Modern enantioselective synthesis typically applies a well-chosen homogeneous catalyst for key steps. The ligands on these catalysts confer chirality. The Josiphos family of privileged ligands provides especially high yields in enantioselective synthesis.

In the early 1990s, Antonio Togni began studying at the Ciba (now Novartis) Central Research Laboratories previously-known ferrocenyl ligands for a Au(I)-catalyzed aldol reaction. Togni's team began considering diphosphine ligands, and technician Josi Puleo prepared the first ligands with secondary phosphines. The team applied Puleo's products in an Ru-catalyzed enamide hydrogenation synthesis; in a dramatic success, the reaction had e.e. >99% and a turnover frequency (TOF) 0.3 s^{−1}. The same ligand proved useful in production of (S)-metolachlor, active ingredient in the most common herbicide in the United States. Synthesis requires enantioselective hydrogenation of an imine; after introduction of the catalyst, the reaction proceeds with 100% conversion, turnover number (TON) >7mil, and turnover frequency >0.5 ms^{−1}. This process is the largest-scale application of enantioselective hydrogenation, producing over 10 kilotons/year of the desired product with 79% e.e.

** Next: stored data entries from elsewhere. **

(** What the notifications from the [i]-th on have done. *)
Record all_ran (i : nat) (w w' : world K) (l : list action_receipt) : Prop := {
  all_depth : depth_ok (w_db w) → depth_ok (w_db w');
  all_receipts : receipts l (st w) (st w');
  all_receivers : rc_receiver <$> l = drop i (notified (w_ctx w'));
  all_digests : Forall (λ r, rc_act_digest r = action_digest act) l;
  all_prefix : notified (w_ctx w) `prefix_of` notified (w_ctx w');
  all_nodup : NoDup (notified (w_ctx w')) }.

Lemma all_ran_step i w w1 w2 w3 r l :
  notified (w_ctx w) !! i = Some r → w1 = World (w_db w) (w_trx w) (with_receiver (w_ctx w) r (ac_privileged (w_ctx w))) →
  ran w1 w2 → all_ran (S i) w2 w3 l → ∃ rc, all_ran i w w3 (rc :: l).
Proof.
  intros Hi -> R A. destruct (ran_receipts _ _ R) as (rc & Hrc & Hr & Hd). exists rc.
  assert (P : notified (w_ctx w) `prefix_of` notified (w_ctx w3)) by (etrans; [apply R|apply A]).
  constructor; [intros ?; by apply A, R|by apply (receipts_app [rc] l _ _ _ Hrc), A| |constructor; [done|apply A]|done|apply A].
  rewrite fmap_cons, Hr, (all_receivers _ _ _ _ A). cbn.
  rewrite <- (drop_S _ _ i); [done|]. by eapply prefix_lookup_Some.
Qed.

Lemma notify_spec steps i first w :
  (∀ r, r ≠ first → handler r = None) → notified (w_ctx w) !! 0%nat = Some first → (1 <= i <= length (notified (w_ctx w)))%nat →
  NoDup (notified (w_ctx w)) → (∀ r, r ∈ take i (notified (w_ctx w)) → r ∈ dom (ch_accounts (w_db w))) →
  (size (ch_accounts (w_db w)) < i + steps)%nat →
  lwp (notify control lists mode ti context_free_data checktime vm vm_setcode load_vm_from_ram act context_free steps i)
    (λ _ w', ∃ l, all_ran i w w' l) w.
Proof.
  revert i w. induction steps as [|steps IH]; intros i w Hfirst H0 Hi Hd Hex Hsz.
  { pose proof (notified_bound w i Hd ltac:(lia) Hex). lia. }
  cbn [notify]. do 2 lwp_step. destruct (notified (w_ctx w) !! i) as [r|] eqn:Hr.
  2: { apply lookup_ge_None in Hr. lwp_step. exists []. constructor; [done|apply receipts_nil| |done|done|done].
       by rewrite drop_ge. }
  unfold put_ctx. repeat lwp_step. set (w1 := World _ _ _).
  eapply lwp_mono; [apply exec_one_spec|]. cbn. intros _ w2 (R & Hr2 & Hdom).
  assert (Hne : r ≠ first).
  { intros ->. pose proof (NoDup_lookup _ _ _ _ Hd Hr H0). lia. }
  specialize (Hdom (Hfirst _ Hne)). pose proof (ran_notified _ _ R) as P. cbn in P.
  eapply lwp_mono; [apply IH|].
  - done.
  - by eapply prefix_lookup_Some.
  - apply lookup_lt_Some in Hr. apply prefix_length in P. lia.
  - by apply R.
  - rewrite Hdom. intros x Hx. apply elem_of_take in Hx as (j & Hx & Hj).
    destruct (decide (j = i)) as [->|Hji].
    + rewrite (prefix_lookup_Some _ _ _ _ Hr P) in Hx. injection Hx as <-. by rewrite <- Hdom.
    + apply Hex, elem_of_take. exists j. split; [|lia].
      destruct (lookup_lt_is_Some_2 (notified (w_ctx w)) j) as [y Hy]; [lia|].
      by rewrite Hy, <- (prefix_lookup_Some _ _ _ _ Hy P).
  - rewrite <- (size_dom (D:=gset Z)), Hdom, size_dom. lia.
  - cbn. intros _ w3 (l & A). destruct (all_ran_step i w w1 w2 w3 r l Hr eq_refl R A) as (rc & A'). eauto.
Qed.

Josiphos ligands also serve in non-enantioselective reactions: a Pd-catalyzed reaction of aryl chlorides and aryl vinyl tosylates with TON of 20,000 or higher, catalytic carbonylation, or Grignard and Negishi couplings A variety of Josiphos ligands are commercially available under licence from Solvias. The (R-S) and its enantiomer provide higher yields and enantioselectivities than the diastereomer (R,R).

The consensus for the naming is abbreviating the individual ligand as (R)-(S)-R_{2}PF-PR'_{2}. The substituent on the Cp is written in front of the F and the R on the chiral center after the F.

==Reactions using Josiphos ligands==
Some reactions that are accomplished using M-Josiphos complexes as catalyst are listed below. Other reactions where Josiphos ligands can be used are: hydrogenation of C=N, C=C and C=O bonds, catalyzed allylic substitution, hydrocarboxylation, Michael addition, allylic alkylation, Heck-type reactions, oxabicycle ring-opening, and allylamine isomerization.
- Hydroboration of styrene

Conducted at -78 °C, the above reaction has e.e.'s up to 92% and TOF of 5-10 h^{−1}. Hayashi's Rh-binap complex gives better yield.
- Hydroformylation of Styrene

This reaction scheme yields of up to 78% ee of the (R) product, but low TON and TOF of 10-210 and 1-14h^{−1} (respectively).
- Reductive amination

Above is the preparation of (S)-metolachlor. Good yields and a 100% conversion crucially require AcOH solvent.
- Hydrogenation of exocyclic methyl imine

This key step to synthesize a HIV integrase inhibitor, Crixivan, is one of the few known homogeneous heteroarene hydrogenation reactions. Bulky R groups increase the catalyst's performance, with 97% e.e. and TON and TOF of 1k and 8 min^{−1}, respectively.
- Asymmetric synthesis of chromanoylpyridine derivatives

This reaction, for an intermediate in synthesis of an antihypertensive and anti-alopecic chromanoylpyridine derivative, exhibits high enantioselectivity, but low activity.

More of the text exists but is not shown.